(** C6: provided [data["sdk"]] is missing or a dictionary and the symbol
    overlay does not fail, [plugin] returns the frame dictionary for any
    telemetry whatever, its entries other than ["sdk"] as they were.  When
    reading a field of [data["api"]] fails, the call goes on, to its end,
    with the speed and the speed limit remembered when the read failed,
    with cruise-control speed and throttle 0, with the user neither
    accelerating nor braking nor emergency-braking, the hazard lights off
    and the game not paused: line 265 then tests the steering flag alone,
    and a call that gets to its last lines remembers hazard lights off
    and a cruise-control speed of 0.  A frame without ["api"] is such a
    failure, and then the remembered values are those of the previous
    call. *)
Theorem C6_malformed_telemetry s :
  sdk_writable (data s) = true →
  overlay_safe cfg paste →
  ∃ s', plugin cfg steering current_time paste s = (Ok (data s'), s') ∧
        same_entries s s' ∧
        (dict_get "api" (entries (data s)) = None →
         read_body steering s = (Raise (KeyError "api"), s)) ∧
        (read_fails steering s →
         let s0 := snd (read_body steering s) in
         (N s' speed = N s0 last_speed ∧
          N s' speedlimit = N s0 last_speedlimit ∧
          N s' last_speed = N s0 last_speed ∧
          N s' last_speedlimit = N s0 last_speedlimit ∧
          N s' cruisecontrolspeed = 0 ∧
          N s' user_throttle = 0 ∧
          B s' user_accelerating = false ∧
          B s' user_braking = false ∧
          B s' user_emergency_braking = false ∧
          V s' hazard_light = PBool false ∧
          V s' gamepaused = PBool false) ∧
         driving steering s' = steering ∧
         (show_symbols cfg = false ∨ ¬ no_image s →
          V s' last_hazard_light = PBool false ∧
          N s' last_cruisecontrolspeed = 0)).
Proof.
  intros Hw Hsafe.
  destruct (plugin_runs cfg steering current_time paste s Hw Hsafe)
    as (d & s' & E & -> & R & _).
  exists s'. split; [exact E|]. split; [exact R|]. split.
  { intros Ha. unfold read_body, bind, kmh, truckFloat, api, bind, data_get.
    by rewrite Ha. }
  intros [e He] s0.
  destruct (read_body steering s) as [r s0'] eqn:Hb. simpl in He, s0.
  subst r s0.
  destruct (read_fallback_values s0') as (s1 & E1 & F).
  assert (Er : read_telemetry steering s = (Ok tt, s1)).
  { unfold read_telemetry, try_except. by rewrite Hb. }
  assert (Hk : reading_kept s1 s').
  { pose proof (after_read_kept s1 Logic.I) as [_ Hk].
    replace s' with (snd (plugin cfg steering current_time paste s))
      by (by rewrite E).
    unfold plugin. fold (finish cfg steering paste).
    by rewrite (bind_run _ _ _ _ _ Er). }
  destruct F as (F1 & F2 & F3 & F4 & F5 & F6 & F7 & F8 & F9 & F10 & F11).
  destruct Hk as (K1 & K2 & K3 & K4 & K5 & K6 & K7 & K8 & K9 & K10 & K11).
  assert (Hvals : N s' cruisecontrolspeed = 0 ∧ V s' hazard_light = PBool false
                  ∧ V s' gamepaused = PBool false).
  { by rewrite K5, K8, K9. }
  destruct Hvals as (V1 & V2 & V3).
  split; [|split].
  - repeat split; try congruence; auto.
  - unfold driving. by rewrite V3.
  - intros Hcase.
    assert (Hm : memory_fresh s').
    { replace s' with (snd (plugin cfg steering current_time paste s))
        by (by rewrite E).
      apply (returning_call_remembers s (data s') Hcase). by rewrite E. }
    destruct Hm as (_ & _ & M3 & M4). by rewrite M3, M4.
Qed.

(** C10, amended: whenever steering assistance is disabled, or the
    telemetry of the frame is read without a failure and says that the
    game is paused, [plugin] sets [data["sdk"]["acceleration"]] to 0 and
    leaves every key of [data["sdk"]] other than ["acceleration"] and
    ["brake"] as it was, so it writes no CruiseControl,
    CruiseControlIncrease or CruiseControlDecrease command; it sets
    ["brake"] to 0, unless [auto_stop] is on, a stop for a lost lane was
    begun in an earlier frame, the user is not accelerating and the speed
    is above 1 km/h, in which case ["brake"] ends as 0.1.  The other
    entries of the frame dictionary stay.  (A frame whose telemetry cannot
    be read in full counts as not paused, whatever [data["api"]["pause"]]
    holds.) *)
Theorem C10_idle_frame s :
  sdk_writable (data s) = true →
  steering = false ∨ game_paused steering s →
  let s1 := snd (read_telemetry steering s) in
  let r := plugin cfg steering current_time paste s in
  let stop := auto_stop cfg && B s do_lanedetected_stop
              && negb (B s1 user_accelerating) && Qlt_bool 1 (N s1 speed) in
  sdk_value "acceleration" (data (snd r)) = Some (PNum 0) ∧
  sdk_value "brake" (data (snd r)) = Some (PNum (if stop then 0.1 else 0)) ∧
  (∀ k, k ≠ "acceleration" → k ≠ "brake" →
        sdk_value k (data (snd r)) = sdk_value k (data s)) ∧
  same_entries s (snd r) ∧
  (∀ d, fst r = Ok d → d = data (snd r)).
Proof.
  intros Hw Hidle. apply (idle_frame cfg steering current_time paste s Hw).
  unfold paused_or_disabled, driving. apply negb_true_iff.
  destruct Hidle as [->|[Hok (v & Hv & Hne)]]; [apply andb_false_r|].
  destruct (read_body steering s) as [r s1] eqn:Hb. simpl in Hok. subst r.
  destruct (read_body_pause s s1 Hb) as (v' & Hv' & Hg).
  assert (v' = v) as -> by congruence.
  unfold read_telemetry, try_except. rewrite Hb. simpl. by rewrite Hg, Hne.
Qed.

#### [TASK PROMPT]
When you reach this point, go back and write out each record above exactly.

#### [EXERCISE RESULT]
(** C6: provided [data["sdk"]] is missing or a dictionary and the symbol
    overlay does not fail, [plugin] returns the frame dictionary for any
    telemetry whatever, its entries other than ["sdk"] as they were.  When
    reading a field of [data["api"]] fails, the call goes on, to its end,
    with the speed and the speed limit remembered when the read failed,
    with cruise-control speed and throttle 0, with the user neither
    accelerating nor braking nor emergency-braking, the hazard lights off
    and the game not paused: line 265 then tests the steering flag alone,
    and a call that gets to its last lines remembers hazard lights off
    and a cruise-control speed of 0.  A frame without ["api"] is such a
    failure, and then the remembered values are those of the previous
    call. *)
Theorem C6_malformed_telemetry s :
  sdk_writable (data s) = true →
  overlay_safe cfg paste →
  ∃ s', plugin cfg steering current_time paste s = (Ok (data s'), s') ∧
        same_entries s s' ∧
        (dict_get "api" (entries (data s)) = None →
         read_body steering s = (Raise (KeyError "api"), s)) ∧
        (read_fails steering s →
         let s0 := snd (read_body steering s) in
         (N s' speed = N s0 last_speed ∧
          N s' speedlimit = N s0 last_speedlimit ∧
          N s' last_speed = N s0 last_speed ∧
          N s' last_speedlimit = N s0 last_speedlimit ∧
          N s' cruisecontrolspeed = 0 ∧
          N s' user_throttle = 0 ∧
          B s' user_accelerating = false ∧
          B s' user_braking = false ∧
          B s' user_emergency_braking = false ∧
          V s' hazard_light = PBool false ∧
          V s' gamepaused = PBool false) ∧
         driving steering s' = steering ∧
         (show_symbols cfg = false ∨ ¬ no_image s →
          V s' last_hazard_light = PBool false ∧
          N s' last_cruisecontrolspeed = 0)).
Proof.
  intros Hw Hsafe.
  destruct (plugin_runs cfg steering current_time paste s Hw Hsafe)
    as (d & s' & E & -> & R & _).
  exists s'. split; [exact E|]. split; [exact R|]. split.
  { intros Ha. unfold read_body, bind, kmh, truckFloat, api, bind, data_get.
    by rewrite Ha. }
  intros [e He] s0.
  destruct (read_body steering s) as [r s0'] eqn:Hb. simpl in He, s0.
  subst r s0.
  destruct (read_fallback_values s0') as (s1 & E1 & F).
  assert (Er : read_telemetry steering s = (Ok tt, s1)).
  { unfold read_telemetry, try_except. by rewrite Hb. }
  assert (Hk : reading_kept s1 s').
  { pose proof (after_read_kept s1 Logic.I) as [_ Hk].
    replace s' with (snd (plugin cfg steering current_time paste s))
      by (by rewrite E).
    unfold plugin. fold (finish cfg steering paste).
    by rewrite (bind_run _ _ _ _ _ Er). }
  destruct F as (F1 & F2 & F3 & F4 & F5 & F6 & F7 & F8 & F9 & F10 & F11).
  destruct Hk as (K1 & K2 & K3 & K4 & K5 & K6 & K7 & K8 & K9 & K10 & K11).
  assert (Hvals : N s' cruisecontrolspeed = 0 ∧ V s' hazard_light = PBool false
                  ∧ V s' gamepaused = PBool false).
  { by rewrite K5, K8, K9. }
  destruct Hvals as (V1 & V2 & V3).
  split; [|split].
  - repeat split; try congruence; auto.
  - unfold driving. by rewrite V3.
  - intros Hcase.
    assert (Hm : memory_fresh s').
    { replace s' with (snd (plugin cfg steering current_time paste s))
        by (by rewrite E).
      apply (returning_call_remembers s (data s') Hcase). by rewrite E. }
    destruct Hm as (_ & _ & M3 & M4). by rewrite M3, M4.
Qed.

(** C10, amended: whenever steering assistance is disabled, or the
    telemetry of the frame is read without a failure and says that the
    game is paused, [plugin] sets [data["sdk"]["acceleration"]] to 0 and
    leaves every key of [data["sdk"]] other than ["acceleration"] and
    ["brake"] as it was, so it writes no CruiseControl,
    CruiseControlIncrease or CruiseControlDecrease command; it sets
    ["brake"] to 0, unless [auto_stop] is on, a stop for a lost lane was
    begun in an earlier frame, the user is not accelerating and the speed
    is above 1 km/h, in which case ["brake"] ends as 0.1.  The other
    entries of the frame dictionary stay.  (A frame whose telemetry cannot
    be read in full counts as not paused, whatever [data["api"]["pause"]]
    holds.) *)
Theorem C10_idle_frame s :
  sdk_writable (data s) = true →
  steering = false ∨ game_paused steering s →
  let s1 := snd (read_telemetry steering s) in
  let r := plugin cfg steering current_time paste s in
  let stop := auto_stop cfg && B s do_lanedetected_stop
              && negb (B s1 user_accelerating) && Qlt_bool 1 (N s1 speed) in
  sdk_value "acceleration" (data (snd r)) = Some (PNum 0) ∧
  sdk_value "brake" (data (snd r)) = Some (PNum (if stop then 0.1 else 0)) ∧
  (∀ k, k ≠ "acceleration" → k ≠ "brake" →
        sdk_value k (data (snd r)) = sdk_value k (data s)) ∧
  same_entries s (snd r) ∧
  (∀ d, fst r = Ok d → d = data (snd r)).
Proof.
  intros Hw Hidle. apply (idle_frame cfg steering current_time paste s Hw).
  unfold paused_or_disabled, driving. apply negb_true_iff.
  destruct Hidle as [->|[Hok (v & Hv & Hne)]]; [apply andb_false_r|].
  destruct (read_body steering s) as [r s1] eqn:Hb. simpl in Hok. subst r.
  destruct (read_body_pause s s1 Hb) as (v' & Hv' & Hg).
  assert (v' = v) as -> by congruence.
  unfold read_telemetry, try_except. rewrite Hb. simpl. by rewrite Hg, Hne.
Qed.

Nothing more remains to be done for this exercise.